Abstract

To estimate the use of venous thromboembolism prophylaxis in women undergoing gynecologic surgery and to estimate the patient, physician, and hospital characteristics associated with guideline-based prophylaxis. A commercial database was used to examine women who underwent major gynecologic surgery from 2000 to 2010. Venous thromboembolism prophylaxis was classified as none, mechanical, pharmacologic, or a combination. Multivariable logistic regression models of factors associated with any prophylaxis and pharmacologic and combination prophylaxis were developed. We identified a total of 738,150 women who underwent gynecologic surgery. No prophylaxis was given to 292,034 (39.6%) women, whereas 344,068 (46.6%) received mechanical prophylaxis, 40,268 (5.5%) pharmacologic prophylaxis, and 61,780 (8.4%) combination prophylaxis.
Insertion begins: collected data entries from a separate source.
(* ===== verification/EthStateOracleTheorems.v ===== *)
(** * Callbacks of the state oracle

    One callback, and the loop that runs callbacks in idle block space: which
    requests it serves, what it leaves, and that it keeps within its weight. *)

From S2P Require Import Prelude Support GenericAssetTypes MultiCurrency AddressMapping EthAbi EthBridgeTypes EthStateOracle.

(** What the oracle relies on: payments end with a value or an error, and an
    execution takes no more weight than its gas limit is worth. *)
Class OracleEnvLaws (E : Type) {currency : MultiCurrency E} {oenv : OracleEnv E} {config : OracleConfig} := {
  ol_buy : forall who amount fx e, fst (or_buy_fee_asset who amount fx e) <> Panic;
  ol_transfer : forall from to a v req e, fst (cur_transfer from to a v req e) <> Panic;
  ol_weight : forall caller target input gas fee tip e,
    match fst (or_execute caller target input gas fee tip e) with
    | inl w | inr (_, w) => 0 <= default 0 w <= gas_to_weight gas
    end;
  ol_gas : forall gas, 0 <= gas_to_weight gas;
}.

(** The request an event of a callback is about. *)
Definition event_request (e : Event) : option RequestId :=
  match e with Callback id _ | CallbackErr id _ => Some id | _ => None end.

Definition delete_all {V} (ids : list RequestId) (m : gmap RequestId V) : gmap RequestId V := foldl (fun m id => delete id m) m ids.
Use of prophylaxis increased from 53.5% in 2000 to 67.5% in 2010. Prophylaxis was more commonly used in older women, those with Medicare, women with more comorbidities, white women, patients treated at rural hospitals, teaching facilities, and in patients treated by high-volume surgeons and at high-volume centers (odds ratio [OR] 1.25, 95% confidence interval [CI] 1.23-1.27, P<.05 for all). Factors associated with use of pharmacologic prophylaxis included advanced age, white race, noncommercial insurance, later year of diagnosis, greater comorbidity, treatment at large hospitals and urban facilities, and treatment by a high-volume surgeon (OR 1.47, 95% CI 1.44-1.49). Despite clear recommendations from evidence-based guidelines, venous thromboembolism prophylaxis is underused in women undergoing gynecologic surgery.